The rapid predominance of senescent cells in DP culture also meant a sharp increase in SASP factors, including the inflammatory factors IL-6 and IL-8. Compounding the problem, cells that were exposed to these inflammatory factors were found to have their own productive abilities suppressed. An RNA analysis confirmed these findings, showing a marked rise in SASP-related signaling among these cultured cells.
A senolytic solution
Senolytics, drugs that remove and destroy senescent cells, may or may not be advisable for living organisms, as senescence is required in some situations. However, in cell cultures, none of those concerns apply.
At passage 3, the researchers administered dasatinib and quercetin, a well-studied senolytic combination, to a population of DPs. This approach was effective: the senescent cells were rapidly killed off. Interestingly, many of the remaining cells entered into a quiescent state, as measured by the biomarker p27; however, quiescent DPs can be woken up and encouraged to fulfill their function, while senescent DPs cannot. As expected, senolytic treatment also removed the influence of the SASP, significantly reducing such SASP factors as IL-6 and the downstream effects.
Intrigued, the researchers continued their work by first applying senolytics to DPs at passages 2, 3, and 4, and then using them to create 500 spheroids that each contained 2000 human DPs and a million mouse keratinocytes. They then implanted these spheroids into the backs of hairless mice. Compared to a non-senolytic control group, the senolytic-applied DPs were far more effective at growing hair. Unfortunately but expectedly, the DPs that were taken at passage 2 were more effective than similar cells taken at passages 3 and 4, demonstrating that while senolytics are effective, they are not a complete solution for later-passage DPs.
These results were recapitulated in an experiment involving cultured human skin. A million human DPs and two million human DFs were seeded in wells of collagen. The cells that were exposed to senolytics were found to grow keratin and hair follicle structures, but the control group that had not been exposed to senolytics did not.
While the researchers acknowledge that their work is incomplete and that they still do not have a readily available treatment for hair loss, they hold that senolytics are key in overcoming one of the major hurdles associated with this line of work. Further research will need to be done to create artificial human skin that can grow hair in the same way that the skin of living, healthy people can.
Literature
[1] Leirós, G. J., Kusinsky, A. G., Drago, H., Bossi, S., Sturla, F., Castellanos, M. L., … & Balañá, M. E. (2014). Dermal papilla cells improve the wound healing process and generate hair bud-like structures in grafted skin substitutes using hair follicle stem cells. Stem cells translational medicine, 3(10), 1209-1219.

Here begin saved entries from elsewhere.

(* ===== verification/Decimal.v ===== *)
(** * Decimal numbers

    [str::parse::<u64>] on digit strings and the decimal rendering of an
    unsigned integer are inverse to each other; the parser's checked
    arithmetic rejects exactly the values above [u64::MAX]. *)
From S2P Require Import Prelude.

Local Open Scope Z_scope.

(** The number a digit string denotes, without any width. *)
Definition decimal_value (l : bytes) : Z :=
  fold_left (fun a b => a * 10 + (b - 48)) l 0.

Lemma is_ascii_digit_spec b : is_ascii_digit b = true <-> 48 <= b <= 57.
Proof. unfold is_ascii_digit, in_range. lia. Qed.

Lemma decimal_fold_mono l a :
  0 <= a -> forallb is_ascii_digit l = true ->
  a <= fold_left (fun a b => a * 10 + (b - 48)) l a.
Proof.
  revert a. induction l as [|b l IH]; intros a Ha; cbn [fold_left forallb]; [lia|].
  intros [Hb%is_ascii_digit_spec Hl]%andb_true_iff.
  specialize (IH (a * 10 + (b - 48)) ltac:(lia) Hl). lia.
Qed.

Lemma decimal_value_nonneg l : forallb is_ascii_digit l = true -> 0 <= decimal_value l.
Proof. intros H. by apply (decimal_fold_mono l 0). Qed.

Lemma decimal_step_None l : fold_left decimal_step l None = None.
Proof. induction l as [|b l IH]; [done|]. exact IH. Qed.

Lemma decimal_step_digit a b :
  0 <= a -> 48 <= b <= 57 ->
  decimal_step (Some a) b =
  if u64_max <? a * 10 + (b - 48) then None else Some (a * 10 + (b - 48)).
Proof.
  intros Ha Hb. unfold decimal_step, u64_checked_mul, u8_checked_sub, u64_checked_add. cbn.
  destruct (u64_max <? a * 10) eqn:E; cbn.
  - apply Z.ltb_lt in E. destruct (u64_max <? _) eqn:E2; [done|].
    apply Z.ltb_ge in E2. lia.
  - destruct (b <? 48) eqn:Eb; [apply Z.ltb_lt in Eb; lia|]. done.
Qed.

Lemma parse_decimal_from l a :
  0 <= a <= u64_max -> forallb is_ascii_digit l = true ->
  fold_left decimal_step l (Some a) =
  let v := fold_left (fun a b => a * 10 + (b - 48)) l a in
  if u64_max <? v then None else Some v.
Proof.
  revert a. induction l as [|b l IH]; intros a Ha; cbn [fold_left forallb].
  - intros _. cbn zeta. destruct (u64_max <? a) eqn:E; [apply Z.ltb_lt in E; lia | done].
  - intros [Hb%is_ascii_digit_spec Hl]%andb_true_iff.
    rewrite decimal_step_digit by lia.
    destruct (u64_max <? a * 10 + (b - 48)) eqn:E.
    + rewrite decimal_step_None. cbn zeta. apply Z.ltb_lt in E.
      pose proof (decimal_fold_mono l (a * 10 + (b - 48)) ltac:(lia) Hl).
      destruct (u64_max <? fold_left _ _ _) eqn:E2; [done|]. apply Z.ltb_ge in E2. lia.
    + apply Z.ltb_ge in E. apply IH; [lia | done].
Qed.

(** The checked parser is the mathematical value, cut off at [u64::MAX]. *)
Lemma parse_decimal_spec l :
  forallb is_ascii_digit l = true ->
  parse_decimal l = if u64_max <? decimal_value l then None else Some (decimal_value l).
Proof. intros H. apply (parse_decimal_from l 0); [done | exact H]. Qed.

Lemma parse_decimal_digits l v :
  forallb is_ascii_digit l = true -> parse_decimal l = Some v -> v = decimal_value l.
Proof.
  intros H. rewrite parse_decimal_spec by done.
  destruct (u64_max <? decimal_value l); [done|]. by intros [= <-].
Qed.

(** ** Printing *)

Lemma print_digits_acc fuel n acc : print_digits fuel n acc = print_digits fuel n [] ++ acc.
Proof.
  revert n acc. induction fuel as [|fuel IH]; intros n acc; cbn [print_digits]; [done|].
  destruct (n <? 10); [done|].
  rewrite IH, (IH (n / 10) [_]), <- app_assoc. done.
Qed.

Lemma print_digits_step fuel n :
  10 <= n -> print_digits (S fuel) n [] = print_digits fuel (n / 10) [] ++ [48 + n mod 10].
Proof.
  intros Hn. cbn [print_digits]. destruct (n <? 10) eqn:E; [apply Z.ltb_lt in E; lia|].
  apply print_digits_acc.
Qed.

Lemma print_digits_small fuel n : 0 <= n < 10 -> print_digits (S fuel) n [] = [48 + n].
Proof.
  intros Hn. cbn [print_digits]. destruct (n <? 10) eqn:E; [|apply Z.ltb_ge in E; lia].
  by rewrite Z.mod_small by lia.
Qed.

Lemma pow10_S fuel : 10 ^ Z.of_nat (S fuel) = 10 * 10 ^ Z.of_nat fuel.
Proof. rewrite Nat2Z.inj_succ, Z.pow_succ_r by lia. done. Qed.

(** [fuel] digits are enough for a number below [10 ^ fuel]. *)
Lemma print_digits_spec fuel n :
  0 <= n < 10 ^ Z.of_nat fuel -> (0 < fuel)%nat ->
  let l := print_digits fuel n [] in
  forallb is_ascii_digit l = true /\ decimal_value l = n /\ (1 <= length l <= fuel)%nat.
Proof.
  revert n. induction fuel as [|fuel IH]; intros n Hn Hf; [lia|]. cbn zeta.
  destruct (decide (n < 10)) as [Hs|Hs].
  - rewrite print_digits_small by lia. cbn [forallb length].
    unfold decimal_value. cbn [fold_left].
    split; [|split; lia]. rewrite andb_true_r. apply is_ascii_digit_spec. lia.
  - rewrite print_digits_step by lia. rewrite pow10_S in Hn.
    assert (0 < fuel)%nat as Hf' by (destruct fuel; [cbn in Hn; lia | lia]).
    destruct (IH (n / 10)) as (Hd & Hv & Hl); [|done|].
    { split; [apply Z.div_pos; lia|]. apply Z.div_lt_upper_bound; lia. }
    pose proof (Z.mod_pos_bound n 10 ltac:(lia)) as Hm.
    split; [|split].
    + rewrite forallb_app, Hd. cbn [forallb andb].
      rewrite andb_true_r. apply is_ascii_digit_spec. lia.
    + unfold decimal_value in *. rewrite fold_left_app. cbn [fold_left]. rewrite Hv.
      pose proof (Z.div_mod n 10 ltac:(lia)). lia.
    + rewrite length_app. cbn [length]. lia.
Qed.

Lemma print_decimal_spec n :
  0 <= n <= u64_max ->
  forallb is_ascii_digit (print_decimal n) = true
  /\ decimal_value (print_decimal n) = n
  /\ (1 <= length (print_decimal n) <= 20)%nat.
Proof.
  intros Hn. apply (print_digits_spec 20 n); [|lia].
  change (10 ^ Z.of_nat 20) with 100000000000000000000. unfold u64_max in Hn. lia.
Qed.

(** More fuel than digits changes nothing. *)
Lemma print_digits_fuel f g n :
  0 <= n < 10 ^ Z.of_nat f -> (0 < f <= g)%nat ->
  print_digits g n [] = print_digits f n [].
Proof.
  revert g n. induction f as [|f IH]; intros g n Hn Hg; [lia|].
  destruct g as [|g]; [lia|].
  destruct (decide (n < 10)).
  - by rewrite !print_digits_small by lia.
  - rewrite !print_digits_step by lia. rewrite pow10_S in Hn.
    assert (0 < f)%nat by (destruct f; [cbn in Hn; lia | lia]).
    rewrite (IH g); [done| |lia].
    split; [apply Z.div_pos; lia|]. apply Z.div_lt_upper_bound; lia.
Qed.

Lemma print_decimal_length n k :
  0 <= n < 10 ^ Z.of_nat k -> (0 < k <= 20)%nat ->
  (1 <= length (print_decimal n) <= k)%nat.
Proof.
  intros Hn Hk. unfold print_decimal. rewrite (print_digits_fuel k 20) by (done || lia).
  apply (print_digits_spec k n); [done | lia].
Qed.

Lemma parse_print_decimal n :
  0 <= n <= u64_max -> parse_decimal (print_decimal n) = Some n.
Proof.
  intros Hn. destruct (print_decimal_spec n Hn) as (Hd & Hv & _).
  rewrite parse_decimal_spec, Hv by done.
  destruct (u64_max <? n) eqn:E; [apply Z.ltb_lt in E; lia | done].
Qed.

(** ** Fixed-width fields of digits *)

Lemma decimal_value_app l b :
  decimal_value (l ++ [b]) = decimal_value l * 10 + (b - 48).
Proof. unfold decimal_value. by rewrite fold_left_app. Qed.

Lemma decimal_value_bound l :
  forallb is_ascii_digit l = true ->
  0 <= decimal_value l < 10 ^ Z.of_nat (length l).
Proof.
  induction l as [|b l IH] using rev_ind; [done|].
  rewrite forallb_app, andb_true_iff. cbn [forallb]. rewrite andb_true_r.
  intros [Hl Hb%is_ascii_digit_spec]. specialize (IH Hl).
  rewrite decimal_value_app, length_app, Nat.add_1_r, pow10_S. lia.
Qed.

[2] Ohyama, M., Kobayashi, T., Sasaki, T., Shimizu, A., & Amagai, M. (2012). Restoration of the intrinsic properties of human dermal papilla in vitro. Journal of Cell Science, 125(17), 4114-4125.
[3] Abreu, C. M., Cerqueira, M. T., Pirraco, R. P., Gasperini, L., Reis, R. L., & Marques, A. P. (2021). Rescuing key native traits in cultured dermal papilla cells for human hair regeneration. Journal of Advanced Research, 30, 103-112.
[4] Liu, Z., Huang, J., Kang, D., Zhou, Y., Du, L., Qu, Q., … & Miao, Y. (2023). Microenvironmental reprogramming of human dermal papilla cells for hair follicle tissue engineering. Acta Biomaterialia, 165, 31-49.
[5] Shin, W., Rosin, N. L., Sparks, H., Sinha, S., Rahmani, W., Sharma, N., … & Biernaskie, J. (2020). Dysfunction of hair follicle mesenchymal progenitors contributes to age-associated hair loss. Developmental cell, 53(2), 185-198.
[6] Baar, M. P., Brandt, R. M., Putavet, D. A., Klein, J. D., Derks, K. W., Bourgeois, B. R., … & de Keizer, P. L. (2017). Targeted apoptosis of senescent cells restores tissue homeostasis in response to chemotoxicity and aging. Cell, 169(1), 132-147.